GIVEN RECORDS: Begin
(** The same outcome, session and events. *)
Definition agrees (m : outcome bool * world) (m' : outcome () * world) : Prop :=
  m.1 = (λ _, true) <$> m'.1 ∧ ∀ st, at_stream st m.2 = at_stream st m'.2.

Section feeding.
Context (format : AudioStreamFormat) (max_samples : Z).
Context `{laws : !ReaderLaws Float Source (Z.to_nat (channels format)) max_samples}.

(** The non-empty blocks a reader hands over. *)
Fixpoint blocks_of (fuel : nat) (st : Source) : list (list Float) :=
  match fuel with
  | O => []
  | S fuel =>
      match read_chunk max_samples st with
      | (Ok (more, block), st) =>
          (if is_nil block then [] else [block]) ++ (if more : bool then blocks_of fuel st else [])
      | (Throw _, _) => []
      end
  end.

Definition block_ok (block : list Float) : Prop :=
  block ≠ [] ∧ (∃ k, length block = k * Z.to_nat (channels format)) ∧ (Z.of_nat (length block) <= max_samples)%Z.

Lemma blocks_of_spec fuel st :
  valid st → patience st < fuel →
  concat (blocks_of fuel st) = remaining st ∧
  Forall block_ok (blocks_of fuel st).
Proof.
  revert st. induction fuel as [|fuel IH]; intros st Hv Hf; [lia|].
  destruct (read_spec st Hv) as (more & block & st' & Hread & Hv' & Hrem & Hk & Hmax & Hlast & Hmore).
  cbn [blocks_of]. rewrite Hread.
  assert (concat (if more then blocks_of fuel st' else []) = remaining st' ∧
    Forall block_ok (if more then blocks_of fuel st' else []))
    as [Hc Hb].
  { destruct more; [apply IH; [done|specialize (Hmore eq_refl); lia]|]. rewrite Hlast by done. by split; [|apply Forall_nil]. }
  rewrite concat_app, Hc, Hrem. destruct block as [|x block]; cbn [is_nil]; [done|].
  split; [cbn [concat]; by rewrite app_nil_r|]. apply Forall_cons. by split.
Qed.

Lemma feed_loop_agrees fuel start w st :
  valid st → patience st < fuel →
  agrees (feed_loop fuel format max_samples start (at_stream st w)) (process_all format start (blocks_of fuel st) w) ∧
  (is_ok (process_all format start (blocks_of fuel st) w).1 = true →
   remaining (stream (feed_loop fuel format max_samples start (at_stream st w)).2) = []).
Proof.
  revert start w st. induction fuel as [|fuel IH]; intros start w st Hv Hf; [lia|].
  destruct (read_spec st Hv) as (more & block & st' & Hread & Hv' & Hrem & [k Hk] & Hmax & Hlast & Hmore).
  cbn [feed_loop blocks_of].
  rewrite (io_bind_ok _ _ (at_stream st w) (more, block) (at_stream st' w)) by (unfold read_block; cbn [stream at_stream]; by rewrite Hread).
  rewrite Hread, (Hk : length block = _), Nat.Div0.mod_mul, Nat.eqb_refl. cbn [negb]. rewrite <- Hk. clear k Hk.
  assert (∀ start w, agrees ((if more then feed_loop fuel format max_samples start else mret true) (at_stream st' w))
      (process_all format start (if more then blocks_of fuel st' else []) w) ∧
    (is_ok (process_all format start (if more then blocks_of fuel st' else []) w).1 = true →
     remaining (stream ((if more then feed_loop fuel format max_samples start else mret true) (at_stream st' w)).2) = [])) as Hrest.
  { intros start' w'. destruct more; [apply IH; [done|specialize (Hmore eq_refl); lia]|]. split; [done|]. intros _. by apply Hlast. }
  destruct block as [|x block]; cbn [is_nil].
  - rewrite (io_bind_ok _ _ _ tt (at_stream st' w)) by done. cbn [length app]. rewrite Z.add_0_r. apply Hrest.
  - cbn [app process_all]. pose proof (process_at_stream format start (x :: block) st' w) as Hp.
    destruct (process format start (x :: block) w) as [[[]|m] w1] eqn:E.
    + rewrite (io_bind_ok _ _ _ _ _ Hp), (io_bind_ok _ _ _ _ _ E). apply Hrest.
    + rewrite (io_bind_throw _ _ _ _ _ Hp), (io_bind_throw _ _ _ _ _ E). by split.
Qed.
End feeding.
(** The hold stretches exactly on a continuation word: a hypothesis whose
    last space-separated word is a plain word, whatever its case and the ASCII
    punctuation and white space after it, looks incomplete if and only if that
    word is one of the listed ones. *)
Theorem looks_incomplete_word pre w junk :
  w ≠ [] → Forall (λ c, is_alnum c = true) w → Forall ascii_junk junk →
  (pre = [] ∨ ∃ p, pre = p ++ str " ") →
  hypothesis_looks_incomplete (pre ++ w ++ junk) = bool_decide (map to_lower w ∈ kContinuationWords).
Proof.
  intros Hne Hw Hj Hpre.
  assert (is_tail_junk (pre ++ w) = 0) as Htail.
  { destruct w as [|c w _] using rev_ind; [done|]. apply Forall_app in Hw as [_ Hc].
    rewrite Forall_singleton in Hc. apply alnum_solid in Hc as (Hr & Hp & _).
    unfold is_tail_junk. rewrite app_assoc, last_snoc, (proj2 (Z.ltb_lt _ _)) by lia. by rewrite Hp. }
  unfold hypothesis_looks_incomplete. rewrite app_assoc, strip_tail_junk by (done || rewrite !length_app; lia).
  assert (Forall (λ x, x ≠ ch " ") w) as Hns
    by (eapply Forall_impl; [exact Hw|]; intros x Hx%alnum_solid; tauto).
  assert ((match rfind_char (ch " ") (pre ++ w) with
           | None => pre ++ w | Some space => drop (space + 1) (pre ++ w) end) = w) as Hlast.
  { destruct Hpre as [->|[p ->]]; cbn [app].
    - by rewrite rfind_char_absent.
    - rewrite <- app_assoc. change (str " " ++ w) with (ch " " :: w). rewrite rfind_char_app by done.
      rewrite (cons_middle (ch " ") p w), app_assoc. rewrite drop_app_length'; [done|]. by rewrite length_app. }
  destruct (pre ++ w) as [|a l] eqn:E; [by apply app_eq_nil in E as [_ ->]|].
  cbv zeta. rewrite Hlast.
  destruct w as [|c w]; [done|]. apply Forall_cons in Hw as [Hc _]. apply alnum_solid in Hc as [Hr _].
  by rewrite (proj2 (Z.ltb_lt _ _)) by lia.
Qed.

Lemma looks_incomplete_word_witness :
  hypothesis_looks_incomplete (str "I went home" ++ [44%Z] ++ str " And... ") = true.
Proof.
  change (hypothesis_looks_incomplete ((str "I went home, ") ++ str "And" ++ str "... ") = true).
  rewrite looks_incomplete_word.
  - vm_compute. reflexivity.
  - discriminate.
  - repeat (constructor; [reflexivity|]). constructor.
  - repeat (constructor; [split; reflexivity|]). constructor.
  - right. exists (str "I went home,"). reflexivity.
Defined.

(** ** Parameters *)

Section query.
Context {Float : Type} (stof : bytes → option Float) (literal : Z → Z → Float).

(** The [key=value] pairs of a query; a piece without [=] is none. *)
Definition query_pairs (query : bytes) : list (bytes * bytes) :=
  omap (λ pair, eq ← find_sub (str "=") pair; Some (take eq pair, drop (eq + 1) pair))
       (split_on (ch "&") query).

(** The last well-formed value given for a key. *)
Definition last_value {A} (parse : bytes → option A) (name : bytes) (pairs : list (bytes * bytes)) (d : A) : A :=
  default d (last (omap (λ kv : bytes * bytes, if bool_decide (kv.1 = name) then parse kv.2 else None) pairs)).

Definition set_all (p : TurnParams Float) (pairs : list (bytes * bytes)) : TurnParams Float :=
  foldl (λ p kv, set_param stof p kv.1 kv.2) p pairs.

Lemma query_loop_spec fuel query start p :
  length query < fuel + start →
  query_loop stof fuel query start p = set_all p (query_pairs (drop start query)).
Proof.
  revert start p. induction fuel as [|fuel IH]; intros start p Hf; cbn [query_loop].
  - by rewrite drop_ge by lia.
  - destruct (Nat.ltb_spec start (length query)); [|by rewrite drop_ge by lia].
    cbv zeta. rewrite IH; rewrite find_from_at by lia.
    + unfold query_pairs at 2. rewrite split_on_find. change (str "&") with [ch "&"].
      destruct (find_sub [ch "&"] (drop start query)) as [i|] eqn:E; cbn [fmap option_fmap option_map default from_option];
        unfold id; cbn [omap list_omap].
      * unfold substr. replace (start + i - start) with i by lia.
        replace (drop (start + i + 1) query) with (drop (S i) (drop start query))
          by (rewrite drop_drop; f_equal; lia).
        fold (query_pairs (drop (S i) (drop start query))).
        by destruct (find_sub (str "=") (take i (drop start query))).
      * unfold substr. rewrite (take_ge (drop start query)) by (by rewrite length_drop).
        rewrite (drop_ge query (length query + 1)) by lia.
        by destruct (find_sub (str "=") (drop start query)).
    + destruct (find_sub _ _); cbn [fmap option_fmap option_map default from_option]; unfold id; lia.
Qed.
GIVEN RECORDS: End
[PROBLEM TO WORK ON]:
Display each line of the data where "Prop" occurs.

[SOLUTION TO THE EXERCISE]:
Definition agrees (m : outcome bool * world) (m' : outcome () * world) : Prop :=
Definition block_ok (block : list Float) : Prop :=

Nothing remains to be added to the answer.